In many African countries, reliable confirmation of suspected infectious diseases is hampered by a lack of standardized diagnostic methods and by a shortage of funds, staff and laboratory supplies for national public health laboratories, despite the critical role played by these laboratories as part of a functional infrastructure for disease surveillance.7 Development and maintenance of high-quality national public health laboratory services require financial and managerial commitment to provide qualified staff, training, equipment, consumables, reagents and physical facilities. Periodic quality assessment of performance is also essential because it can help ensure the reliability of findings and is an important component of laboratory accreditation, towards which national public health laboratories should, ideally, strive.

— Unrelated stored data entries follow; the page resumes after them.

Lemma generated_records_well_formed_witness :
  wp (Item_generate item0 5) (λ r l', Item_new 5 r /\ wf (rand l')) l0 /\
  wp (Stock_generate stock0 1 5) (λ r l', Stock_new 1 5 r /\ wf (rand l')) l0 /\
  wp (Customer_generate customer0 1 2 3 4) (λ r l', Customer_new 1 2 3 4 r /\ wf (rand l')) l0 /\
  wp (History_generate history0 1 2 3 4 5) (λ r l', History_new 1 2 3 4 5 0 r /\ wf (rand l') /\ timestamp l' = 1) l0 /\
  wp (OrderLine_generate line0 1 2 3 4 5 6 7) (λ r l', OrderLine_new 1 2 3 4 5 6 7 r /\ wf (rand l')) l0.
Proof.
  destruct (generated_records_well_formed l0 wf_l0 ltac:(vm_compute; done)) as (HI & _ & HS & _ & HC & _ & _ & HH & HL).
  split; [apply HI; by split|]. split; [apply HS; split; [done|split; [|done]]; by repeat constructor|].
  split; [apply HC; [repeat split|lia]|]. split; [apply HH|apply HL]; done.
Defined.

(** The last name of customer 372. *)
Example clast_371 : (r ← make_clast (raw 17) 371; mret (c_str r.1)) = Ok (bytes "PRICALLYOUGHT").
Proof. vm_compute. reflexivity. Qed.

Definition text (n m : nat) : list Z := replicate n 65 ++ 0 :: replicate m 255.
Lemma text_holds n m k : (n + S m)%nat = k -> holds k n n (text n m).
Proof.
  intros <-. apply RecordFacts.holds_intro; [by rewrite length_app, length_replicate; simpl; rewrite length_replicate| |by rewrite length_replicate].
  by apply Forall_replicate.
Qed.
Definition item1 : Item := mkItem 9 77 (d_div (d_of_Z 1250) (d_of_Z 100)) (text 20 4) (text 40 10).
Definition stock1 : Stock := mkStock 1 5 30 0 0 0 (replicate 10 (text 24 0)) (text 40 10).
Module OrderLineKey.
Definition ol_number (k : Z) : Z := get_field k 0 8.
Definition o_id (k : Z) : Z := get_field k 8 32.
Definition d_id (k : Z) : Z := get_field k 40 8.
Definition w_id (k : Z) : Z := get_field k 48 16.
Definition create_key (w_id d_id o_id ol_number : Z) : Z :=
  let k := set_field 0 0 8 ol_number in
  let k := set_field k 48 16 w_id in
  let k := set_field k 40 8 d_id in
  set_field k 8 32 o_id.
Definition of_orderline `{FloatOps} (ol : OrderLine) : Z :=
  create_key (ol_w_id ol) (ol_d_id ol) (ol_o_id ol) (TpccRecords.ol_number ol).
End OrderLineKey.

Module NewOrderKey.
Definition o_id (k : Z) : Z := get_field k 0 32.
Definition d_id (k : Z) : Z := get_field k 32 8.
Definition w_id (k : Z) : Z := get_field k 40 16.
Definition create_key (w_id d_id o_id : Z) : Z :=
  let k := set_field 0 40 16 w_id in
  let k := set_field k 32 8 d_id in
  set_field k 0 32 o_id.
Definition of_neworder (no : NewOrder) : Z := create_key (no_w_id no) (no_d_id no) (no_o_id no).
End NewOrderKey.

Module OrderSecondaryKey.
Definition o_id (k : Z) : Z := get_field k 0 32.
Definition c_id (k : Z) : Z := get_field k 32 16.
Definition d_id (k : Z) : Z := get_field k 48 4.
Definition w_id (k : Z) : Z := get_field k 52 12.
Definition create_key (w_id d_id c_id o_id : Z) : Z :=
  let k := set_field 0 52 12 w_id in
  let k := set_field k 48 4 d_id in
  let k := set_field k 32 16 c_id in
  set_field k 0 32 o_id.
Definition of_order (o : Order) : Z := create_key (o_w_id o) (o_d_id o) (o_c_id o) (TpccRecords.o_id o).
End OrderSecondaryKey.

(** [strncmp] on the characters as unsigned bytes: only the sign is specified. *)
Fixpoint strncmp (a b : list Z) (n : nat) : outcome Z :=
  match n with
  | O => Ok 0
  | S n => x ← deref (head a); y ← deref (head b);
           if x <? y then Ok (-1) else if y <? x then Ok 1
           else if x =? 0 then Ok 0 else strncmp (tail a) (tail b) n
  end.

Module CustomerSecondaryKey.
Record t := mk { num : Z; c_last : list Z }.
Definition d_id (k : t) : Z := get_field (num k) 0 8.
Definition w_id (k : t) : Z := get_field (num k) 8 16.
(** [create_key]; [raw] is the memory of the array before the copy. *)
Definition create_key (raw : list Z) (w_id d_id : Z) (c_last_in : list Z) : outcome t :=
  let num := set_field 0 8 16 w_id in
  let num := set_field num 0 8 d_id in
  last ← copy raw c_last_in; mret (mk num last).
Definition of_customer `{FloatOps} (raw : list Z) (c : Customer) : outcome t :=
  create_key raw (c_w_id c) (c_d_id c) (TpccRecords.c_last c).
(** The copy constructor, over a word [num0] that was not initialised. *)
Definition copied (num0 : Z) (raw : list Z) (c : t) : outcome t :=
  let num := set_field num0 0 8 (d_id c) in
  let num := set_field num 8 16 (w_id c) in
  let num := set_field num 24 8 0 in
  last ← copy raw (c_last c); mret (mk num last).
Definition cmp_c_last (k rhs : t) : outcome Z := strncmp (c_last k) (c_last rhs) 16.
Definition lt (k rhs : t) : outcome bool :=
  if num k =? num rhs then c ← cmp_c_last k rhs; mret (c <? 0) else mret (num k <? num rhs).
Definition eq (k rhs : t) : outcome bool :=
  if num k =? num rhs then c ← cmp_c_last k rhs; mret (c =? 0) else mret false.
End CustomerSecondaryKey.

(** ** Tables *)
Inductive RecordID := UNUSED | ITEM | WAREHOUSE | STOCK | DISTRICT | CUSTOMER | CUSTOMER_SECONDARY
  | HISTORY | ORDER | ORDER_SECONDARY | NEWORDER | ORDERLINE.
Definition RecordID_value (r : RecordID) : Z :=
  match r with UNUSED => 0 | ITEM => 1 | WAREHOUSE => 2 | STOCK => 3 | DISTRICT => 4 | CUSTOMER => 5
  | CUSTOMER_SECONDARY => 6 | HISTORY => 7 | ORDER => 8 | ORDER_SECONDARY => 9 | NEWORDER => 10 | ORDERLINE => 11 end.
(** [get_id<Record>()]; the type argument is named by its [RecordID]. *)
Definition get_id `{BuildConfig} (r : RecordID) : outcome Z :=
  match r with
  | CUSTOMER_SECONDARY => assert_ false;; mret (RecordID_value r)
  | UNUSED => assert_ false;; Err UndefinedBehaviour
  | _ => mret (RecordID_value r)
  end.

(** The keys the indexes hold, with the arguments of their [create_key]. *)
Inductive table_key :=
| KItem (i : Z) | KWarehouse (w : Z) | KStock (w i : Z) | KDistrict (w d : Z) | KCustomer (w d c : Z)
| KOrder (w d o : Z) | KOrderSecondary (w d c o : Z) | KNewOrder (w d o : Z) | KOrderLine (w d o n : Z).
Definition table_of (k : table_key) : RecordID :=
  match k with KItem _ => ITEM | KWarehouse _ => WAREHOUSE | KStock _ _ => STOCK | KDistrict _ _ => DISTRICT
  | KCustomer _ _ _ => CUSTOMER | KOrder _ _ _ => ORDER | KOrderSecondary _ _ _ _ => ORDER_SECONDARY
  | KNewOrder _ _ _ => NEWORDER | KOrderLine _ _ _ _ => ORDERLINE end.
Definition get_raw_key (k : table_key) : Z :=
  match k with
  | KItem i => ItemKey.create_key i
  | KWarehouse w => WarehouseKey.create_key w
  | KStock w i => StockKey.create_key w i
  | KDistrict w d => DistrictKey.create_key w d
  | KCustomer w d c => CustomerKey.create_key w d c
  | KOrder w d o => OrderKey.create_key w d o
  | KOrderSecondary w d c o => OrderSecondaryKey.create_key w d c o
  | KNewOrder w d o => NewOrderKey.create_key w d o
  | KOrderLine w d o n => OrderLineKey.create_key w d o n
  end.

(** ** Specification: fields, most significant first, with their widths *)
Definition parts (k : table_key) : list (Z * Z) :=
  match k with
  | KItem i => [(32, i)] | KWarehouse w => [(16, w)] | KStock w i => [(16, w); (32, i)]
  | KDistrict w d => [(16, w); (8, d)] | KCustomer w d c => [(16, w); (8, d); (32, c)]
  | KOrder w d o | KNewOrder w d o => [(16, w); (8, d); (32, o)]
  | KOrderSecondary w d c o => [(12, w); (4, d); (16, c); (32, o)]
  | KOrderLine w d o n => [(16, w); (8, d); (32, o); (8, n)]
  end.
Definition fits (k : table_key) : Prop := Forall (λ p, 0 <= p.2 < 2 ^ p.1) (parts k).
Fixpoint lex_compare (xs ys : list Z) : comparison :=
  match xs, ys with
  | x :: xs, y :: ys => match x ?= y with Eq => lex_compare xs ys | c => c end
  | [], _ :: _ => Lt | _ :: _, [] => Gt | [], [] => Eq
  end.
Definition key_compare (k k' : table_key) : comparison := lex_compare (parts k).*2 (parts k').*2.

(** ** Packing *)
Lemma get_field_0 o wd : get_field 0 o wd = 0.
Proof. unfold get_field. by rewrite Z.shiftr_0_l, Z.land_0_l. Qed.

Lemma set_field_add word o wd v : 0 <= o -> 0 <= wd -> get_field word o wd = 0 ->
  set_field word o wd v = word + v mod 2 ^ wd * 2 ^ o.
Proof.
  intros Ho Hw Hz. unfold set_field.
  assert (Z.ldiff word (Z.shiftl (Z.ones wd) o) = word) as ->.
  { apply Z.bits_inj'. intros i Hi. rewrite Z.ldiff_spec, Z.shiftl_spec by lia.
    destruct (decide (o <= i < o + wd)) as [Hin|Hout].
    - assert (Z.testbit (get_field word o wd) (i - o) = false) as Hb by (rewrite Hz; apply Z.testbit_0_l).
      rewrite testbit_get_field in Hb by lia. replace (i - o + o) with i in Hb by lia.
      rewrite (proj2 (Z.ltb_lt _ _)) in Hb by lia. simpl in Hb. by rewrite Hb.
    - destruct (decide (i < o)); [rewrite (Z.testbit_neg_r (Z.ones wd)) by lia|
        rewrite Z.testbit_ones_nonneg, (proj2 (Z.ltb_ge _ _)) by lia]; by rewrite andb_true_r. }
  assert (Hd : Z.land word (Z.shiftl (Z.land v (Z.ones wd)) o) = 0).
  { apply Z.bits_inj'. intros i Hi. rewrite Z.land_spec, Z.shiftl_spec, Z.land_spec, Z.testbit_0_l by lia.
    destruct (decide (o <= i < o + wd)) as [Hin|Hout].
    - assert (Z.testbit (get_field word o wd) (i - o) = false) as Hb by (rewrite Hz; apply Z.testbit_0_l).
      rewrite testbit_get_field in Hb by lia. replace (i - o + o) with i in Hb by lia.
      rewrite (proj2 (Z.ltb_lt _ _)) in Hb by lia. simpl in Hb. by rewrite Hb.
    - destruct (decide (i < o)); [rewrite (Z.testbit_neg_r v) by lia|
        rewrite Z.testbit_ones_nonneg, (proj2 (Z.ltb_ge _ _)), andb_false_r by lia]; by rewrite andb_false_r. }
  rewrite <- Z.land_ones, <- Z.shiftl_mul_pow2 by lia.
  by rewrite <- Z.lxor_lor, Z.add_nocarry_lxor.
Qed.

(** The value of a word whose fields were assigned. *)
Ltac unpack_word := rewrite ?set_field_add by (lia || rewrite ?get_set_field_other by lia; apply get_field_0).

(** Big-endian packing. *)
Definition pack (ps : list (Z * Z)) : Z := foldl (λ acc p, acc * 2 ^ p.1 + p.2) 0 ps.

Lemma mod_fits v w : 0 <= v < 2 ^ w -> v mod 2 ^ w = v.
Proof. apply Z.mod_small. Qed.

Lemma raw_key_packs k : fits k -> get_raw_key k = pack (parts k).
Proof.
  unfold fits. destruct k; simpl; rewrite ?Forall_cons, ?Forall_nil; simpl; intros Hf; destruct_and?;
    unfold ItemKey.create_key, WarehouseKey.create_key, StockKey.create_key, DistrictKey.create_key, CustomerKey.create_key,
      OrderKey.create_key, OrderSecondaryKey.create_key, NewOrderKey.create_key, OrderLineKey.create_key; cbv zeta;
    unpack_word; rewrite ?mod_fits by done; unfold pack; simpl; lia.
Qed.

Lemma pack_app ps p : pack (ps ++ [p]) = pack ps * 2 ^ p.1 + p.2.
Proof. unfold pack. by rewrite foldl_app. Qed.

Lemma lex_step a b x y w : 0 <= w -> 0 <= x < 2 ^ w -> 0 <= y < 2 ^ w ->
  (a * 2 ^ w + x ?= b * 2 ^ w + y) = match a ?= b with Eq => x ?= y | c => c end.
Proof.
  intros Hw Hx Hy. destruct (Z.compare_spec a b) as [->|Hab|Hab].
  - destruct (Z.compare_spec x y); [apply Z.compare_eq_iff|apply Z.compare_lt_iff|apply Z.compare_gt_iff]; lia.
  - apply Z.compare_lt_iff. nia.
  - apply Z.compare_gt_iff. nia.
Qed.

Lemma pack_compare_from ps qs a b : ps.*1 = qs.*1 -> Forall (λ p, 0 <= p.1) ps ->
  Forall (λ p, 0 <= p.2 < 2 ^ p.1) ps -> Forall (λ p, 0 <= p.2 < 2 ^ p.1) qs ->
  (foldl (λ acc p, acc * 2 ^ p.1 + p.2) a ps ?= foldl (λ acc p, acc * 2 ^ p.1 + p.2) b qs)
  = match a ?= b with Eq => lex_compare ps.*2 qs.*2 | c => c end.
Proof.
  revert qs a b. induction ps as [|[w x] ps IH]; intros [|[w' y] qs] a b E Hw Hp Hq; try discriminate; simpl.
  - by destruct (a ?= b).
  - simpl in E. injection E as <- E. apply Forall_cons in Hw as [? ?], Hp as [? ?], Hq as [? ?]. simpl in *.
    rewrite IH, lex_step by done. by destruct (a ?= b).
Qed.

In July 2002, WHO launched an external quality assessment programme (EQAP) to test the proficiency of microbiological testing for epidemic-prone diseases by laboratories in the African Region.8 The EQAP was extended to laboratories in three African Member States in the Region of the Eastern Mediterranean during 2005. The National Institute for Communicable Diseases (NICD), a division of the National Health Laboratory Service of South Africa, provided technical coordination following an agreement with the co-funders, the WHO Regional Office for Africa and the WHO office in Lyon, France.810 Accordingly, the NICD undertook to provide specimens for laboratory identification of selected agents of bacterial enteric diseases, bacterial meningitis and plague; to advise WHO about the needs of participating laboratories, to correct deficiencies and maintain proficiency; and to further extend the EQAP to include general bacteriological analyses and tuberculosis and malaria microscopy.11 This article reviews findings from microbiology EQAP surveys conducted by WHO and NICD in Africa during 2002–2009.

Methods

Participating laboratories

The WHO Regional Office for Africa invited national public health laboratories (nominated by their ministries of health) and/or the main hospital or research laboratories functioning as such, as well as laboratories in the Paediatric Bacterial Meningitis Surveillance Network,12 to participate in the bacterial enteric diseases and bacterial meningitis components of the EQAP (Table 1, available at: http://www.who.int/bulletin/volumes/90/3/11-091876). Some laboratories were both national public health laboratories and in the Paediatric Bacterial Meningitis Surveillance Network.12 Certain laboratories were also recruited to participate in the plague, tuberculosis and malaria components of the EQAP because of their expertise in these areas.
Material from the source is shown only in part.